» Recorded data:

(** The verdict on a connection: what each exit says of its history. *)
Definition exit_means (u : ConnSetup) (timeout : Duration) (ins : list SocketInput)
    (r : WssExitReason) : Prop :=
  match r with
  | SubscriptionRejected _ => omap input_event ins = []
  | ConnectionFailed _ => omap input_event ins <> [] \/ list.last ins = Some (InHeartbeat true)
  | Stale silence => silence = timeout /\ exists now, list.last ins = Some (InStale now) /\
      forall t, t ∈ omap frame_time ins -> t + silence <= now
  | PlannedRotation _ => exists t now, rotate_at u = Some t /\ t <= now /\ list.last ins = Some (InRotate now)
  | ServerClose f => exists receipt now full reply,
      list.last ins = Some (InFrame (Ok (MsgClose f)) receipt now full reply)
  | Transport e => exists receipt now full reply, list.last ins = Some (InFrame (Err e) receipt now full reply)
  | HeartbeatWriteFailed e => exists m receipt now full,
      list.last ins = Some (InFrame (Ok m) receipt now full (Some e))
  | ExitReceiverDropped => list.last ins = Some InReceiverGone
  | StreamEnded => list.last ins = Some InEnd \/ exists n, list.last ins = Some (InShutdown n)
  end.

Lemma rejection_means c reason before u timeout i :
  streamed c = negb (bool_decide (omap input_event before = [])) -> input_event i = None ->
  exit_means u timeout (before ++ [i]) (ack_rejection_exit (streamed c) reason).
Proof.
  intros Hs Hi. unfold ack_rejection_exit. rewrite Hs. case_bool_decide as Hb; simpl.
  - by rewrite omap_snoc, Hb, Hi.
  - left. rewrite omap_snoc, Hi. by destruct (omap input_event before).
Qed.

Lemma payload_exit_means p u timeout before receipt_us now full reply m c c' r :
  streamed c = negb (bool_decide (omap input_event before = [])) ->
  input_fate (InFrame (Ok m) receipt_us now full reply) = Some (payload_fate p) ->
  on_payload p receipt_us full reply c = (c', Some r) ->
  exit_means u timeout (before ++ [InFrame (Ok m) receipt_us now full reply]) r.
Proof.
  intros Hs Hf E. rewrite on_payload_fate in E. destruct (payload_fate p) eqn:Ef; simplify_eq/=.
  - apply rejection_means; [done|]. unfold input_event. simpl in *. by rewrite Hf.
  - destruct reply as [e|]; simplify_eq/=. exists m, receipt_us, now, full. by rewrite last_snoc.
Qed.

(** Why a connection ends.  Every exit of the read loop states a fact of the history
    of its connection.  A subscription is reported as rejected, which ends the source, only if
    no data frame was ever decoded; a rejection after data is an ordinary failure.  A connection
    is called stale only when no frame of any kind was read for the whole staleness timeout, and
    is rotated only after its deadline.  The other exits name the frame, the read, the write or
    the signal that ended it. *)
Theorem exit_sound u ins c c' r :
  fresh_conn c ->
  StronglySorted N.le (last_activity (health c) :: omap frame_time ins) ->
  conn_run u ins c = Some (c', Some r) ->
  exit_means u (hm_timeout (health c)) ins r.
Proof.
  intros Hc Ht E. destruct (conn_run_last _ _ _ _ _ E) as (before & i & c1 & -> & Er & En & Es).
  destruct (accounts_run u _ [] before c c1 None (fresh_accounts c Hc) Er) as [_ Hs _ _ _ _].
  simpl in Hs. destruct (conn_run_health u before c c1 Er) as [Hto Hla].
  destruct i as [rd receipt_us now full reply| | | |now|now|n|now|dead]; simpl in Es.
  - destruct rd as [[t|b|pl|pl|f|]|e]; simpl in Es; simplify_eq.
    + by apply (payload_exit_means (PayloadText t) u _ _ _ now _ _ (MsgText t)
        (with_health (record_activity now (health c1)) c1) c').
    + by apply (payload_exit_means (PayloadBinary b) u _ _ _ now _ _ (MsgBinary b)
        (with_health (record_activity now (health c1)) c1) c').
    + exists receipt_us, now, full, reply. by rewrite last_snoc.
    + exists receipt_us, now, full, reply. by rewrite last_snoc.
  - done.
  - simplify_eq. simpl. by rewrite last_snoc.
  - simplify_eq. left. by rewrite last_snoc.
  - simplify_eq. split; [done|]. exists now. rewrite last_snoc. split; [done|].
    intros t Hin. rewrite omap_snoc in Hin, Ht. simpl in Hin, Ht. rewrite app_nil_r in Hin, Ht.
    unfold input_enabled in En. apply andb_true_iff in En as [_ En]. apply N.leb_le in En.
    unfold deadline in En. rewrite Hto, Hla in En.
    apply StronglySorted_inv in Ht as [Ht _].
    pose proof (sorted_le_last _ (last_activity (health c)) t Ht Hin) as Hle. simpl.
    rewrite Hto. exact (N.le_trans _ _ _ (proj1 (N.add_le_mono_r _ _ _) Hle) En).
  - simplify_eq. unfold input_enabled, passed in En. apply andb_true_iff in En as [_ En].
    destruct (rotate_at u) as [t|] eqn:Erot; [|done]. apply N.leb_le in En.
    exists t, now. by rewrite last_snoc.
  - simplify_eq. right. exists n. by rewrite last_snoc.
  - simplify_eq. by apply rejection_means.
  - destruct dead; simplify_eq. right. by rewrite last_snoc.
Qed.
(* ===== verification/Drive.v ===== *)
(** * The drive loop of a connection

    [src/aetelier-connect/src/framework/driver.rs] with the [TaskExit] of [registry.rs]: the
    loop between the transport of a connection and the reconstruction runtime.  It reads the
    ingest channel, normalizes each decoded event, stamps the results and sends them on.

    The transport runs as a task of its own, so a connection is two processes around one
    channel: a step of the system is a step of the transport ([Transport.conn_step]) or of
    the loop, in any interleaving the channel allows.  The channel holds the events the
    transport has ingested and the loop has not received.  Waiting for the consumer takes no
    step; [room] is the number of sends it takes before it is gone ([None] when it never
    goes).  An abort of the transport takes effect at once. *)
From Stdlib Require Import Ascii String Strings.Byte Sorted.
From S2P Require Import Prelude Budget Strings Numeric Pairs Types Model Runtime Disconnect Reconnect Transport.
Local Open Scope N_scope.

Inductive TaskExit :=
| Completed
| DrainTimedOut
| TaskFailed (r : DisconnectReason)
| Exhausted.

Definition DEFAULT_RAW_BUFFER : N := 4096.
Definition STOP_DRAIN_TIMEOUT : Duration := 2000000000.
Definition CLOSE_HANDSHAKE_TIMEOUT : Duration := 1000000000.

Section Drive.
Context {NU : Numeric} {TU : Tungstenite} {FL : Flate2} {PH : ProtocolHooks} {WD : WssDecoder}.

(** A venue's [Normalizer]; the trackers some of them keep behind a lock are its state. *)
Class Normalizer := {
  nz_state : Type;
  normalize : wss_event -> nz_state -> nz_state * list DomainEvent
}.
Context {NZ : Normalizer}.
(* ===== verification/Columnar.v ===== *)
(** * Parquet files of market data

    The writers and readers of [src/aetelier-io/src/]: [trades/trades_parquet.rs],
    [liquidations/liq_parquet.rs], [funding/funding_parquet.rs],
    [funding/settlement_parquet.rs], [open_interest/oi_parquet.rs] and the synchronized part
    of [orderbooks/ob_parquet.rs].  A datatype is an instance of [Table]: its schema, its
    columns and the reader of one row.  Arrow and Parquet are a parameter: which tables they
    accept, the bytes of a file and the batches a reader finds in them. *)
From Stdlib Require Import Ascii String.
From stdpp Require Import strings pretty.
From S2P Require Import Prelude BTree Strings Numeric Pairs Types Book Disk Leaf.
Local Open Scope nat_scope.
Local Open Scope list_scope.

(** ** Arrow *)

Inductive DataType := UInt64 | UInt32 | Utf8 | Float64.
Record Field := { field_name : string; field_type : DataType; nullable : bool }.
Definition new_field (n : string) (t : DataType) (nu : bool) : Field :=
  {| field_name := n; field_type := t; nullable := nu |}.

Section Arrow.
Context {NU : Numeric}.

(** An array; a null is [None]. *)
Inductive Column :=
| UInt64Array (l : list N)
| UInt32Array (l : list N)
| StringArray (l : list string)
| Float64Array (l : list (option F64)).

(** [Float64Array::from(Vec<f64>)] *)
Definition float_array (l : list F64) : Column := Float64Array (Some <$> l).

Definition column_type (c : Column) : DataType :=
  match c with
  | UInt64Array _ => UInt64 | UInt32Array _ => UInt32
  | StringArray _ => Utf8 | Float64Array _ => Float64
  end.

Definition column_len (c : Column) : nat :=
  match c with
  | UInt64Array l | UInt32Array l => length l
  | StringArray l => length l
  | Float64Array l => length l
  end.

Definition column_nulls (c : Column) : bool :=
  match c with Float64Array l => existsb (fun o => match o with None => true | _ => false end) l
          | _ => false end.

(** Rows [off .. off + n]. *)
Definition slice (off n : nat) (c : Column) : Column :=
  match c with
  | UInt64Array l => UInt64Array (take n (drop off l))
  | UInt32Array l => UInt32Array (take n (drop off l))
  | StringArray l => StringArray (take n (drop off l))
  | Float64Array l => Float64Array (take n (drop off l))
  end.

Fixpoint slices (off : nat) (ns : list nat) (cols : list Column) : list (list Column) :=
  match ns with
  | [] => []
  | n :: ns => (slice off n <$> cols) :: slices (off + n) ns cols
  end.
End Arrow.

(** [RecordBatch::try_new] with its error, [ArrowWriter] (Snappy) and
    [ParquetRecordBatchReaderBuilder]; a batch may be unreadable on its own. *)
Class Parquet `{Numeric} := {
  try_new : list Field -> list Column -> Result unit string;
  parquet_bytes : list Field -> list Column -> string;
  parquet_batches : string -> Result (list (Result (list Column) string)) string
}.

» To do:
With the line holding "e) receipt now full reply)" as the first and the line holding "intros Hs Hf" as the last, please transcribe exactly the lines of the material above in that range and nothing else.

» The completed task:
  | Transport e => exists receipt now full reply, list.last ins = Some (InFrame (Err e) receipt now full reply)
  | HeartbeatWriteFailed e => exists m receipt now full,
      list.last ins = Some (InFrame (Ok m) receipt now full (Some e))
  | ExitReceiverDropped => list.last ins = Some InReceiverGone
  | StreamEnded => list.last ins = Some InEnd \/ exists n, list.last ins = Some (InShutdown n)
  end.

Lemma rejection_means c reason before u timeout i :
  streamed c = negb (bool_decide (omap input_event before = [])) -> input_event i = None ->
  exit_means u timeout (before ++ [i]) (ack_rejection_exit (streamed c) reason).
Proof.
  intros Hs Hi. unfold ack_rejection_exit. rewrite Hs. case_bool_decide as Hb; simpl.
  - by rewrite omap_snoc, Hb, Hi.
  - left. rewrite omap_snoc, Hi. by destruct (omap input_event before).
Qed.

Lemma payload_exit_means p u timeout before receipt_us now full reply m c c' r :
  streamed c = negb (bool_decide (omap input_event before = [])) ->
  input_fate (InFrame (Ok m) receipt_us now full reply) = Some (payload_fate p) ->
  on_payload p receipt_us full reply c = (c', Some r) ->
  exit_means u timeout (before ++ [InFrame (Ok m) receipt_us now full reply]) r.
Proof.
  intros Hs Hf E. rewrite on_payload_fate in E. destruct (payload_fate p) eqn:Ef; simplify_eq/=.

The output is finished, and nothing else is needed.